For a while now, Taylor has been on the fringes without breaking into the gang – the England’s equivalent of the lad who turns up enthusiastically with his boots round his neck, hoping for a game only to get turned away. He simply could not get a gig. Then came Jos Buttler’s travails and suddenly the game opened up for him and it is a good cricketer who can see the chance and take it.

This was an excellent innings, well thought out and executed. Players who are smaller than average are extremely difficult to bowl to. Where tall players can commit to the front foot and have some measure of predictability in that, short batsmen hang back. Bowlers need to find a fuller length but then it becomes easy to stray into half volley territory. They are usually ferocious on the cut and pull, the cross bat shots: there is no margin for error. And those who may see them as vulnerable to the short ball have never watched Sunil Gavaskar, Sachin Tendulkar or Gundappa Viswanath.

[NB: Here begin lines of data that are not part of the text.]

Lemma settle_limit_ok n d u d' :
  settle_limit n d = (Ok u, d') -> no_rows d ->
  d' = d \/ (zero_limit (node_at d n) = true
    /\ (category (node_at d n) = CUnload \/ category (node_at d n) = CBatchAccumulator)
    /\ d' = with_states (alter (fun st => set_done (replicate (lanes (node_at d n)) true) st) n (states d))
              (with_sched (satisfy (d_sched d) n) d)).
Proof.
  unfold settle_limit. intros Hr Hz. inv_ok. injection E as <- <-. unfold zero_limit.
  destruct (Hz n) as [Hz1 Hz2].
  destruct (in_interval (node_at d n)) as [iv|]; [|by injection Hr as <-; left]. inv_ok.
  destruct (category (node_at d n)); try discriminate; injection E as <- <-;
    rewrite ?Hz1, ?Hz2 in Hr;
    (match type of Hr with (if ?b then _ else _) _ = _ => destruct b eqn:Hb end;
     [inv_ok; injection E as <-; injection Hr as <-; right; auto|injection Hr as <-; by left]).
Qed.

Context (ix : PlanIndex) (Hwf : wf_index ix) (Hsh : shape_ok (shape ix)).

(** Settling a limit leaves the node's own readiness as it was: it reads its inputs. *)
Lemma settled_own_ready n (d d' : Driver) f sc lane :
  d_index d = ix -> category (node_at d n) = CUnload \/ category (node_at d n) = CBatchAccumulator ->
  d' = with_states (alter (set_done f) n (states d)) (with_sched sc d) ->
  lane_ready d' n lane = lane_ready d n lane.
Proof.
  intros Hi Hcat ->. unfold lane_ready.
  change (node_at (with_states _ _) n) with (node_at d n).
  assert (avail (with_states (alter (set_done f) n (states d)) (with_sched sc d)) n lane
          = avail d n lane) as ->.
  { apply avail_frame; [done|]. intros s c Hc. cbn. apply list_lookup_alter_ne. intros ->.
    rewrite (child_of_index ix) in Hc by done.
    rewrite list_lookup_total_alt in Hc. destruct (nodes ix !! c) as [x|] eqn:Hx; cbn in Hc; [|by destruct s].
    destruct (wf_child _ Hwf _ _ _ _ Hx Hc) as (y & h & _ & _ & _ & Hlt & _). lia. }
  assert (lane_of (with_states (alter (set_done f) n (states d)) (with_sched sc d)) n lane
          = lane_of d n lane) as ->.
  { unfold lane_of. cbn. rewrite list_lookup_alter_eq. by destruct (states d !! n). }
  by destruct Hcat as [-> | ->].
Qed.
Lemma init_lane_owes s bs outs :
  identity_owed (chain s) (i_input s) -> acc_lane run_node (SInit s) bs = Ok outs ->
  emitted s = true \/ Exists has_rows outs.
Proof.
  revert s outs. induction bs as [|b bs IH]; intros s outs Hid Hl.
  - cbn in Hl. unfold init_done in Hl. destruct (emitted s); [by left|]. right.
    destruct (cpu_exec run_node (chain s) _) as [[out st]|] eqn:He; [|done].
    specialize (Hid _ _ He). cbn in Hl. destruct (N.eqb_spec (n_rows out) 0); [done|].
    injection Hl as <-. by constructor.
  - cbn [acc_lane cpu_accumulate_and_fetch] in Hl. unfold held_by, init_accumulate in Hl.
    destruct (N.eqb_spec (n_rows b) 0) as [Hz|Hz].
    + cbn in Hl. destruct (acc_lane run_node (SInit s) bs) eqn:Hr; [|done]. injection Hl as <-.
      by eapply IH.
    + unfold mbind, M_bind, gets, lift in Hl.
      destruct (cpu_exec run_node (chain s) b) as [[out st]|] eqn:He; [|done]. cbn in Hl.
      match type of Hl with context [acc_lane _ (SInit ?x)] => set (s1 := x) in Hl end.
      destruct (acc_lane run_node (SInit s1) bs) as [rest|] eqn:Hr; [|done]. injection Hl as <-.
      destruct (N.eqb_spec (n_rows out) 0) as [Ho|Ho]; [|right; by constructor].
      apply IH in Hr; [|done]. destruct Hr as [Hr|Hr]; [|right; by constructor].
      left. subst s1. cbn in Hr. by rewrite Ho, orb_false_r in Hr.
Qed.
End init.

(** an aggregate's init gives a batch of no rows no say: it answers what it answers without it;
    and where its chain has an identity row to give (no keys), no lane goes unanswered, whatever
    reached it. *)
Theorem init_ignores_empty_batches `{Arrow} {Operator : Type} run_node (e : CpuExec (Operator:=Operator))
    input bs :
  acc_lane run_node (SInit (init_fresh e input)) (filter has_rows bs)
    = acc_lane run_node (SInit (init_fresh e input)) bs
  /\ (identity_owed run_node e input -> forall outs,
      acc_lane run_node (SInit (init_fresh e input)) bs = Ok outs -> Exists has_rows outs).
Proof.
  split; [apply init_lane_skips|]. intros Hid outs Hl.
  apply init_lane_owes in Hl; [|done]. by destruct Hl.
Qed.

Definition toy_chain : CpuExec (Operator:=Toy) :=
  {| stages := [{| stage_node := ToyAdd; stage_declared := [] |}]; exec_fetch := None |}.

Lemma init_ignores_empty_batches_witness :
  acc_lane toy_run (SInit (init_fresh toy_chain [])) [toy_batch []; toy_batch [2; 3]; toy_batch []]
    = Ok [toy_batch [5]]
  /\ (acc_lane toy_run (SInit (init_fresh toy_chain []))
        (filter has_rows [toy_batch []; toy_batch [2; 3]; toy_batch []])
      = acc_lane toy_run (SInit (init_fresh toy_chain [])) [toy_batch []; toy_batch [2; 3]; toy_batch []])
  /\ Exists has_rows [toy_batch [0]].
Proof.
  split; [vm_compute; reflexivity|].
  split; [apply (init_ignores_empty_batches toy_run toy_chain [])|].
  apply (init_ignores_empty_batches toy_run toy_chain [] [toy_batch []]).
  - intros out stats Ho. vm_compute in Ho. injection Ho as <- _. vm_compute. discriminate.
  - vm_compute. reflexivity.
Defined.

Taylor worked the ball wristily, cut nicely, drove the half volley, and a couple of times opened up and pulled a long hop. Even in the heat, he and Bairstow ran each run hard, so that the Pakistan fielding became ragged towards the end of the day. There is work yet to do but it was a most impressive return in a part of the world in which England batsmen have scarcely flourished.

Until his dismissal shortly after lunch, this looked as if it might be another masterclass from Cook. For the two hours in the morning, unless Yasir was challenging him on leg stump, he was totally in control, unobtrusive, accumulating, and booked in for the duration. It is not a fast scoring ground and on one side in particular the ball pulled up sharply as if hit into the grain. Cook though takes what comes. Misbah-ul-Haq set clever fields that attempted to cut off Cook’s run supply – someone on the cut, another on the slog-sweep, someone on the orthodox sweep and so on, but the England captain began to manoeuvre the ball into areas unusual for him.

Yasir though sees a vulnerability to the cluster of legside close fielders that he sets, one behind square and one just in front. He sees Cook pushing forward, bat in front of pad, and so probed away, looking for the edge onto the pad. Twice Cook did so and escaped, the first time when the ball looped between the fielders, the second when it rebounded too straight.

Finally though, after lunch, when one short of another half century, Cook’s defence failed him, and the ball looped from inside edge to short square leg. It was reward for Yasir’s persistence.